Wct - number system, which consists of a 16-character (A B C D E F G H I J K L M N O P), moreover, «O» here comes after the «P». Mainly used for programming in machine language for writing small programs (under DOS easier to write programs), and for hacking. But the big programs Wct very difficult to write. Wct is irreplacable in critical code fragments.
Also, Wct is used for brain training, and is irreplacable in Rust programming language.

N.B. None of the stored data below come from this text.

(** * powsybl-network-viewer: the network-area-diagram geometry engine

    A shallow embedding of the TypeScript sources
    [diagram-utils.ts], [metadata-utils.ts], [svg-parameters.ts],
    [half-edge-utils.ts] and of the bend-point bookkeeping of
    [network-area-diagram-viewer.ts], with the properties stated about
    them in the specification, and with properties of the other
    functions of these files and of [svg-utils.ts].

    JavaScript numbers are kept abstract behind the class [Number]; the
    code is translated once, over any instance, and is then read at two
    instances:
    - [float]: IEEE 754 binary64, the numbers JavaScript really computes
      with (executable: the examples are evaluated on it);
    - [ideal]: exact real arithmetic extended with NaN, on which the
      metric properties are proved. *)

From Stdlib Require Import PrimFloat Uint63 FloatOps SpecFloat FloatAxioms FloatLemmas.
From Stdlib Require Import ZArith List String Ascii Bool Lia Reals Lra Psatz Sorted.
From stdpp Require Import gmap strings list fin_maps.
Import ListNotations.

(* ================================================================== *)
(** * JavaScript numbers *)
(* ================================================================== *)

(** The operations on numbers that the translated functions use.
    [of_Z] reads an integer literal (or an integer-valued field such as
    a bus index); [NaN] is what arithmetic on [undefined] yields. *)
Class Number (num : Type) : Type := {
  of_Z : Z -> num;
  NaN : num;
  MAX_VALUE : num;
  Math_PI : num;
  add : num -> num -> num;
  sub : num -> num -> num;
  mul : num -> num -> num;
  div : num -> num -> num;
  neg : num -> num;
  lt : num -> num -> bool;
  Math_abs : num -> num;
  Math_hypot : num -> num -> num;
  Math_round : num -> num
}.

Declare Scope js_scope.
Delimit Scope js_scope with js.
Notation "a + b" := (add a b) : js_scope.
Notation "a - b" := (sub a b) : js_scope.
Notation "a * b" := (mul a b) : js_scope.
Notation "a / b" := (div a b) : js_scope.
Notation "- a" := (neg a) : js_scope.
Notation "a <? b" := (lt a b) : js_scope.
Notation "a >? b" := (lt b a) : js_scope.
Notation "# z" := (of_Z z%Z) (at level 1, format "# z") : js_scope.

(** The transcendental functions and the number formatting of the
    JavaScript runtime: ECMAScript leaves their results
    implementation-approximated, so they stay abstract. *)
Class JsMath (num : Type) : Type := {
  Math_cos : num -> num;
  Math_sin : num -> num;
  Math_atan2 : num -> num -> num;
  toFixed : num -> nat -> string
}.

(** ** Binary64 *)

Module Float64.

(** The number that an integer literal or an integer of a JSON document
    is read as: the nearest binary64 number, ties to even, an infinity
    from [2 ^ 1024 - 2 ^ 970] on. *)
Definition of_Z (z : Z) : float :=
  SF2Prim (binary_normalize prec emax z 0 false).

(** [Math.round]: the nearest integer, ties towards +Infinity. *)
Definition round (f : float) : float :=
  match Prim2SF f with
  | S754_finite s m e =>
      if (0 <=? e)%Z then f
      else
        let k := (- e)%Z in
        let twice := if s then (- 2 * Zpos m)%Z else (2 * Zpos m)%Z in
        let n := Z.shiftr (twice + 2 ^ k) (k + 1) in
        if (n =? 0)%Z then (if s then (-0)%float else 0%float) else of_Z n
  | _ => f
  end.

(** [Math.hypot] of two arguments. ECMAScript leaves its result
    implementation-approximated; this is the algorithm of V8, the
    engine of Node.js (on which the test suite runs) and of Chromium:
    the absolute values are divided by the greatest of them, their
    squares are added by Kahan summation, and the square root of the
    sum is multiplied by the greatest value. An infinite argument gives
    [Infinity], before a NaN argument gives NaN. *)
Definition hypot (a b : float) : float :=
  let arguments := [a; b] in
  let absValues :=
    List.map (fun value => if PrimFloat.is_nan value then 0 else PrimFloat.abs value)%float
             arguments in
  let oneArgIsNaN := List.existsb PrimFloat.is_nan arguments in
  let max :=
    fold_left (fun max absValue => if PrimFloat.ltb max absValue then absValue else max)
              absValues 0%float in
  if PrimFloat.eqb max PrimFloat.infinity then PrimFloat.infinity
  else if oneArgIsNaN then PrimFloat.nan
  else if PrimFloat.eqb max 0 then 0%float
  else
    let kahan :=
      fold_left (fun (state : float * float) absValue =>
                   let sum := state.1 in
                   let compensation := state.2 in
                   let n := (absValue / max)%float in
                   let summand := (n * n - compensation)%float in
                   let preliminary := (sum + summand)%float in
                   (preliminary, (preliminary - sum - summand)%float))
                absValues (0%float, 0%float) in
    (PrimFloat.sqrt kahan.1 * max)%float.

Definition PI : float := 0x1.921fb54442d18p+1%float.

Definition MAX_VALUE : float := 0x1.fffffffffffffp+1023%float.

End Float64.

#[export] Instance float_Number : Number float := {|
  of_Z := Float64.of_Z;
  NaN := PrimFloat.nan;
  MAX_VALUE := Float64.MAX_VALUE;
  Math_PI := Float64.PI;
  add := PrimFloat.add;
  sub := PrimFloat.sub;
  mul := PrimFloat.mul;
  div := PrimFloat.div;
  neg := PrimFloat.opp;
  lt := PrimFloat.ltb;
  Math_abs := PrimFloat.abs;
  Math_hypot := Float64.hypot;
  Math_round := Float64.round
|}.

(** ** Exact arithmetic with NaN *)

(** A real number, or NaN. A quotient by zero is NaN (the model has no
    infinities), and NaN is absorbing and compares false with
    everything, as in IEEE 754. *)
Inductive ideal : Type :=
| Fin (r : R)
| NotANumber.

Module Ideal.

The wct site seems to be broken, and (unfortunately for me) most of your resources aren’t in english, with the exception of https://esolangs.org/wiki/Wct. I can’t seem to find any details on the problems it solves or at what level of a program’s toolchain it rests. It seems to be a really concise assembly language. Does that mean one hand-writes Wct, or is it a compiler target to be run on some kind of VM? I’m assuming you want it as a compiler target since you want to integrate it with Rust?
I think the main way to provide something as a target for Rust is to make it a target for LLVM.
It seems like this could be done with a plugin ala nedeko, where you are lowering your WCT syntax to library calls. It would not integrate perfectly with Rust since all code will need to be surrounded in a macro invocation, but it’s the way I’d suggest for prototyping the idea.
Can someone enlighten me why I would want to use the Wct number system. I mean everyone knows Hexadecimal and normal Hex (0-F) has no confusing inversion of order (O and P seems to be switched in Wct)?